What you write should be the line containing "Export Torch." followed by every line after it to the end of the listing, exactly as given, and nothing more.

*** Entries provided ***

Lemma or_empty_run config st :
  or_empty config st =
  (with_heap st (or_empty_heap config (heap st)).1,
   Ok (or_empty_heap config (heap st)).2).
Proof.
  destruct st as [m h sc].
  unfold or_empty, or_empty_heap, bind, get, new_dict, ret, with_heap.
  destruct config as [a|]; cbn; [|done].
  by destruct (deref h a).
Qed.

(** Both entry points load on demand; on a loaded registry that is a
    no-op, so either way the call starts with [load_extensions]. *)
Lemma ensure_loaded st :
  (if negb (_loaded (self st)) then load_extensions fs else ret tt) st
  = load_extensions fs st.
Proof.
  destruct (_loaded (self st)) eqn:Hl; simpl; [|done].
  by rewrite load_extensions_loaded.
Qed.

Lemma get_extension_run category name config st :
  get_extension fs category name config st =
  match load_extensions fs st with
  | (st1, Ok _) =>
      match dict_get (index st1 category) (lower name) with
      | Some cls =>
          (with_heap st1 (construct cls config (heap st1)).1,
           match (construct cls config (heap st1)).2 with
           | Ok inst => Ok (Some inst)
           | Err e => Err e
           end)
      | None => (st1, Ok None)
      end
  | (st1, Err e) => (st1, Err e)
  end.
Proof.
  unfold get_extension, bind at 1. unfold get at 1.
  unfold bind at 1. rewrite ensure_loaded.
  destruct (load_extensions fs st) as [st1 [[]|e]]; [|done].
  unfold bind at 1. unfold get at 1. unfold index.
  destruct (dict_get _ (lower name)) as [cls|]; [|done].
  unfold bind at 1. rewrite or_empty_run. unfold construct, instantiate.
  destruct (or_empty_heap config (heap st1)) as [h1 a1]. simpl.
  destruct (construction cls) as [|msg|init].
  - unfold BaseExtension__init__, bind, ret. rewrite or_empty_run. simpl.
    by destruct (deref h1 a1).
  - done.
  - unfold bind, get, new_dicts, lift, ret. simpl.
    destruct (init h1 a1) as [new [a|c msg]]; simpl; by destruct st1.
Qed.

(** A concrete class with the inherited constructor is bound to the
    mapping that two rounds of [config or {}] leave. *)
Lemma construct_inherits cls config (h : Heap) :
  construction cls = Inherits ->
  construct cls config h
  = ((bind_config config h).1,
     Ok {| inst_class := cls; _config := (bind_config config h).2 |}).
Proof.
  intros Hc. unfold construct, bind_config. rewrite Hc.
  destruct (or_empty_heap config h) as [h1 a1].
  by destruct (or_empty_heap (Some a1) h1).
Qed.
End LookupFacts.

(** C2: when the pair (c, lower n) is not in the index that discovery
    leaves, [get_extension c n] returns [None] and raises nothing, and the
    metadata and config endpoints answer 404. *)
Theorem get_extension_absent fs st st1 category name config :
  load_extensions fs st = (st1, Ok tt) ->
  dict_get (index st1 category) (lower name) = None ->
  get_extension fs category name config st = (st1, Ok None) /\
  get_extension_metadata fs category name st
    = (st1, Err (not_found category name)) /\
  get_extension_config fs category name st
    = (st1, Err (not_found category name)).
Proof.
  intros Hrun Habs.
  assert (forall cfg, get_extension fs category name cfg st = (st1, Ok None))
    as Hget.
  { intros cfg. rewrite get_extension_run, Hrun. by rewrite Habs. }
  split_and!; [done| |].
  - unfold get_extension_metadata, bind. by rewrite Hget.
  - unfold get_extension_config, bind. by rewrite Hget.
Qed.

Lemma get_extension_absent_shipped :
  let st1 := (load_extensions shipped_fs boot).1 in
  get_extension shipped_fs "gateways" "PayPal" None boot = (st1, Ok None) /\
  get_extension_metadata shipped_fs "gateways" "PayPal" boot
    = (st1, Err (not_found "gateways" "PayPal")) /\
  get_extension_config shipped_fs "gateways" "PayPal" boot
    = (st1, Err (not_found "gateways" "PayPal")).
Proof.
  apply (get_extension_absent shipped_fs boot _ "gateways" "PayPal" None);
    vm_compute; reflexivity.
Defined.

(** The registration step of [_load_category] registers, in this sense. *)
Lemma register_registered category s cls st st' :
  register category (lower s) cls st = (st', Ok tt) ->
  registered st' category s cls.
Proof.
  unfold register, bind, get, set_self, raise, registered, index.
  destruct (dict_get (_extensions (self st)) category) as [exts|] eqn:Hc;
    [|done].
  intros [= <-]. simpl. unfold dict_get_default.
  by rewrite !dict_get_set_eq.
Qed.

(** The body of the [try] in [_load_category] files the class it finds. *)
Lemma load_item_registers fs category s attrs cls st :
  is_Some (dict_get (_extensions (self st)) category) ->
  import_module fs
    ("app.extensions." +:+ category +:+ "." +:+ s +:+ "." +:+ lower s)
    = Returns attrs ->
  find_extension_class attrs = Some cls ->
  exists st', load_item fs category s st = (st', Ok tt) /\
              registered st' category s cls.
Proof.
  intros [exts Hc] Himp Hfind. unfold load_item, bind, lift.
  rewrite Himp. simpl. rewrite Hfind.
  assert (exists st', register category (lower s) cls st = (st', Ok tt))
    as [st' Hreg].
  { unfold register, bind, get, set_self. rewrite Hc. eauto. }
  exists st'. split; [done|]. by eapply register_registered.
Qed.

(** Discovery over a directory with entries to skip: one name, filed
    once, held by the class found last. *)
Example load_extensions_messy :
  let st1 := (load_extensions messy_fs boot).1 in
  listing st1 = [("servers", []); ("gateways", ["stripe"]); ("others", [])] /\
  registered st1 "gateways" "Stripe" Proxmox.class /\
  scans st1 = ["servers"; "gateways"; "others"].
Proof. vm_compute. done. Qed.

(** C3, as stated, fails: discovery registers every proper subclass of
    [BaseExtension], also one that still has abstract methods; the lookup
    finds it under any spelling of the name, and calling it raises
    [TypeError] instead of returning an instance. *)
Lemma get_extension_abstract_class_raises :
  ~ (forall fs st st1 category s n config cls,
       load_extensions fs st = (st1, Ok tt) ->
       registered st1 category s cls ->
       lower n = lower s ->
       exists st2 inst,
         get_extension fs category n config st = (st2, Ok (Some inst)) /\
         inst_class inst = cls).
Proof.
  intros H.
  destruct (H partial_fs boot (load_extensions partial_fs boot).1 "gateways"
              "Partial" "PARTIAL" None partial_class
              ltac:(vm_compute; reflexivity) ltac:(vm_compute; reflexivity)
              ltac:(vm_compute; reflexivity)) as (st2 & inst & Hget & _).
  vm_compute in Hget. discriminate.
Qed.

(** C3 (amended): once discovery has completed, the class registered
    under [s] in a category is found by every query name [n] with
    [lower n = lower s]: [get_extension] calls that class and returns the
    instance it constructs or raises what the call raises.  For a concrete
    class with the inherited constructor it returns an instance of the
    class; for a class with abstract methods left it raises the
    [TypeError] of the call. *)
Theorem get_extension_case_insensitive fs st st1 category s n config cls :
  load_extensions fs st = (st1, Ok tt) ->
  registered st1 category s cls ->
  lower n = lower s ->
  (exists st2,
     get_extension fs category n config st
     = (st2, match (construct cls config (heap st1)).2 with
             | Ok inst => Ok (Some inst)
             | Err e => Err e
             end)) /\
  (construction cls = Inherits ->
     exists st2 inst,
       get_extension fs category n config st = (st2, Ok (Some inst)) /\
       inst_class inst = cls) /\
  (forall msg, construction cls = Abstract msg ->
     exists st2,
       get_extension fs category n config st
       = (st2, Err (Raise TypeError msg))).
Proof.
  intros Hrun Hreg Hn. rewrite get_extension_run, Hrun, Hn.
  unfold registered in Hreg. rewrite Hreg. split_and!.
  - eauto.
  - intros Hc. rewrite construct_inherits by done. simpl. eauto.
  - intros msg Hc. unfold construct. rewrite Hc.
    destruct (or_empty_heap config (heap st1)). simpl. eauto.
Qed.

Lemma get_extension_case_insensitive_stripe :
  exists st2 inst,
    get_extension shipped_fs "gateways" "STRIPE" None boot
      = (st2, Ok (Some inst)) /\
    inst_class inst = Stripe.class.
Proof.
  destruct (get_extension_case_insensitive shipped_fs boot
              (load_extensions shipped_fs boot).1 "gateways" "Stripe"
              "STRIPE" None Stripe.class
              ltac:(vm_compute; reflexivity) ltac:(vm_compute; reflexivity)
              ltac:(vm_compute; reflexivity)) as (_ & Hconcrete & _).
  apply Hconcrete. reflexivity.
Defined.

(** The abstract class is registered, listed, and refuses to be called. *)
Example get_extension_partial :
  let st1 := (load_extensions partial_fs boot).1 in
  registered st1 "gateways" "Partial" partial_class /\
  (list_extensions partial_fs (Some "gateways") boot).2
    = Ok [("gateways", ["partial"])] /\
  (get_extension partial_fs "gateways" "partial" None boot).2
    = Err (Raise TypeError
             "Can't instantiate abstract class Partial with abstract methods pay, webhook").
Proof. vm_compute. done. Qed.

Example get_extension_stripe_lowercase :
  (get_extension shipped_fs "gateways" "stripe" None boot).2
  = Ok (Some {| inst_class := Stripe.class; _config := 1%nat |}).
Proof. vm_compute. reflexivity. Qed.

(** ** Listing *)

Lemma dict_get_map_keys {V W} (f : V -> W) (d : list (string * V)) k :
  dict_get (map (fun '(c, v) => (c, f v)) d) k = f <$> dict_get d k.
Proof.
  induction d as [|[k0 v0] d IH]; simpl; [done|].
  by destruct (String.eqb k0 k).
Qed.

Lemma dict_keys_map {V W} (f : V -> W) (d : list (string * V)) :
  dict_keys (map (fun '(c, v) => (c, f v)) d) = dict_keys d.
Proof.
  induction d as [|[k0 v0] d IH]; simpl; [done|]. by f_equal.
Qed.

Lemma list_extensions_run fs category st :
  list_extensions fs category st =
  match load_extensions fs st with
  | (st1, Ok _) =>
      (st1, Ok match category with
               | Some c =>
                   if negb (String.eqb c "")
                   then [(c, dict_keys (index st1 c))]
                   else listing st1
               | None => listing st1
               end)
  | (st1, Err e) => (st1, Err e)
  end.
Proof.
  unfold list_extensions, bind at 1. unfold get at 1.
  unfold bind at 1. rewrite ensure_loaded.
  destruct (load_extensions fs st) as [st1 [[]|e]]; [|done].
  unfold bind, get, ret, listing, index.
  destruct category as [c|]; [|done]. by destruct (negb _).
Qed.
(** * BTCSignal: the cache and the timeframe aggregation of [data_fetcher.py]

    A shallow embedding of [src/data_fetcher.py] and the properties of its
    cache store, its OHLCV aggregation and its facade.

    Conventions of the embedding.
    - Python [int] is [Z]. The prices [aggregate_to_timeframe] receives are
      Python [float]s, modelled by [pyfloat]: a finite number, an infinity or
      NaN, with the comparisons of Python. The numbers of a JSON document and
      [time.time()] are [Q]: the code copies them and divides a time
      difference by sixty, it never rounds them.
    - Python [str] is [string], read as the UTF-8 bytes of the text, so that
      [key.encode()] is the list of the characters' codes.
    - A JSON document ([json.load] / [json.dump], the bodies of the upstream
      answers, the cached payloads) is a value of [json]; [None] is [JNull].
    - The module has three effects: the module-level logger, the files of the
      cache directory and the clock. They are the fields of [World], threaded
      by the monad [M], whose computations may also raise.
    - Upstream services, the clock and the rendering of dates are
      collaborators of the module: they are the variables of Section
      [Fetching]. *)

From Stdlib Require Import ZArith QArith Lqa Lia Sorted Permutation.
From stdpp Require Import gmap strings pretty.

Open Scope Z_scope.
Set Warnings "-register-all".


(** ** JSON values and the dynamic operations the module applies to them *)

Inductive json : Type :=
| JNull
| JBool (b : bool)
| JNum (q : Q)
| JStr (s : string)
| JList (l : list json)
| JDict (d : list (string * json)).

(** Exceptions, by the classes the module's [except] clauses tell apart:
    [requests.exceptions.RequestException] and everything else. *)
Inductive exn : Type :=
| RequestException
| AttributeError
| TypeError
| ValueError
| IndexError
| KeyError
| OSError.

Definition str_exn (e : exn) : string :=
  match e with
  | RequestException => "RequestException"
  | AttributeError => "AttributeError"
  | TypeError => "TypeError"
  | ValueError => "ValueError"
  | IndexError => "IndexError"
  | KeyError => "KeyError"
  | OSError => "OSError"
  end.

Inductive result (A : Type) : Type :=
| Ok (a : A)
| Raise (e : exn).
Arguments Ok {A} a.
Arguments Raise {A} e.

(** Lookup in the entries of a dictionary. *)
Fixpoint assoc {A : Type} (k : string) (d : list (string * A)) : option A :=
  match d with
  | [] => None
  | (k', v) :: d' => if String.eqb k k' then Some v else assoc k d'
  end.

(** [x.get(k, default)]: defined on dictionaries only. *)
Definition py_get (x : json) (k : string) (default : json) : result json :=
  match x with
  | JDict d => Ok (match assoc k d with Some v => v | None => default end)
  | _ => Raise AttributeError
  end.

(** Truth value of a JSON value, as tested by [if cached:]. *)
Definition truthy (x : json) : bool :=
  match x with
  | JNull => false
  | JBool b => b
  | JNum q => negb (Qeq_bool q 0)
  | JStr s => negb (String.eqb s "")
  | JList l => match l with [] => false | _ => true end
  | JDict d => match d with [] => false | _ => true end
  end.

(** The number a JSON value stands for in arithmetic ([bool] is a subtype of
    [int]); the other values raise [TypeError]. *)
Definition py_number (x : json) : result Q :=
  match x with
  | JNum q => Ok q
  | JBool b => Ok (if b then 1%Q else 0%Q)
  | _ => Raise TypeError
  end.
(* ===================================================================== *)
(** ** torch.nn.Module as far as the run entry point touches it           *)
(* ===================================================================== *)

Module Torch.

(** What a hook callback does when it fires: the three lambdas of
    [AbstractModel.__call__] call [graph.increment()] or
    [intervene(activations, module_path, graph, kind)]. *)
Inductive CbCall : Type :=
| GraphIncrement (g : nat)
| CallIntervene (module_path : string) (g : nat) (kind : string).

#[export] Instance CbCall_eq_dec : EqDecision CbCall.
Proof. solve_decision. Defined.

Inductive HookWhen : Type := ForwardPre | ForwardPost.

#[export] Instance HookWhen_eq_dec : EqDecision HookWhen.
Proof. solve_decision. Defined.

Record Hook : Type := mkHook {
  attached_to : string;
  when : HookWhen;
  calls : list CbCall;
}.

(** Module topology: the dotted paths of [named_modules()] and the
    modules whose forward has been replaced by a graph. *)
Record Tree : Type := mkTree {
  paths : gset string;
  forwards : gmap string Graph;
}.

Record TorchModule : Type := mkTorchModule {
  oid : nat;
  class_name : string;
  tree : Tree;
  requires_grad : list bool;
  training : bool;
  hooks : list (nat * Hook);
  next_handle : nat;
}.

Definition set_tree (t : Tree) (m : TorchModule) : TorchModule :=
  mkTorchModule (oid m) (class_name m) t (requires_grad m) (training m)
                (hooks m) (next_handle m).
Definition set_requires_grad (l : list bool) (m : TorchModule) : TorchModule :=
  mkTorchModule (oid m) (class_name m) (tree m) l (training m)
                (hooks m) (next_handle m).
Definition set_training (b : bool) (m : TorchModule) : TorchModule :=
  mkTorchModule (oid m) (class_name m) (tree m) (requires_grad m) b
                (hooks m) (next_handle m).

(** [for param in m.parameters(): param.requires_grad = False] *)
Definition freeze (m : TorchModule) : TorchModule :=
  set_requires_grad (const false <$> requires_grad m) m.

(** [register_forward_hook] / [register_forward_pre_hook]: the hook is
    appended to the table under a fresh handle. *)
Definition register_hook (h : Hook) (m : TorchModule) : nat * TorchModule :=
  (next_handle m,
   mkTorchModule (oid m) (class_name m) (tree m) (requires_grad m)
                 (training m) (hooks m ++ [(next_handle m, h)])
                 (S (next_handle m))).

(** [RemovableHandle.remove()] *)
Definition remove_hook (handle : nat) (m : TorchModule) : TorchModule :=
  mkTorchModule (oid m) (class_name m) (tree m) (requires_grad m)
                (training m)
                (filter (λ ih, ih.1 ≠ handle) (hooks m))
                (next_handle m).

(** Whether [h] is an activation hook of kind [w]: a pre-forward (input)
    or post-forward (output) hook whose callback is one [intervene] call. *)
Definition is_intervene_hook (w : HookWhen) (h : Hook) : bool :=
  match w, when h, calls h with
  | ForwardPre, ForwardPre, [CallIntervene _ _ _] => true
  | ForwardPost, ForwardPost, [CallIntervene _ _ _] => true
  | _, _, _ => false
  end.

(** The module paths that carry an activation hook of kind [w]. *)
Definition hooked_paths (w : HookWhen) (m : TorchModule) : gset string :=
  list_to_set (attached_to <$> List.filter (is_intervene_hook w) (hooks m).*2).

(** The hooks whose callback advances a step counter. *)
Definition is_increment_hook (h : Hook) : bool :=
  match calls h with
  | [GraphIncrement _] => true
  | _ => false
  end.

Definition increment_hooks (m : TorchModule) : list (nat * Hook) :=
  List.filter (λ ih, is_increment_hook ih.2) (hooks m).

End Torch.
Export Torch.

(* ===================================================================== *)
(** ** Scoped monkey patches ([..patching])                               *)
(* ===================================================================== *)

Module Patching.

(** The attribute tables of the imported Python modules: the object bound
    to [(module, attribute)], by name. *)
Abbreviation Namespace := (string * string → string).

Record Patch : Type := mkPatch {
  parent : string;
  replacement : string;
  key : string;
  orig : string;
}.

*** End of Entries provided ***

Solution to this task
Export Torch.

(* ===================================================================== *)
(** ** Scoped monkey patches ([..patching])                               *)
(* ===================================================================== *)

Module Patching.

(** The attribute tables of the imported Python modules: the object bound
    to [(module, attribute)], by name. *)
Abbreviation Namespace := (string * string → string).

Record Patch : Type := mkPatch {
  parent : string;
  replacement : string;
  key : string;
  orig : string;
}.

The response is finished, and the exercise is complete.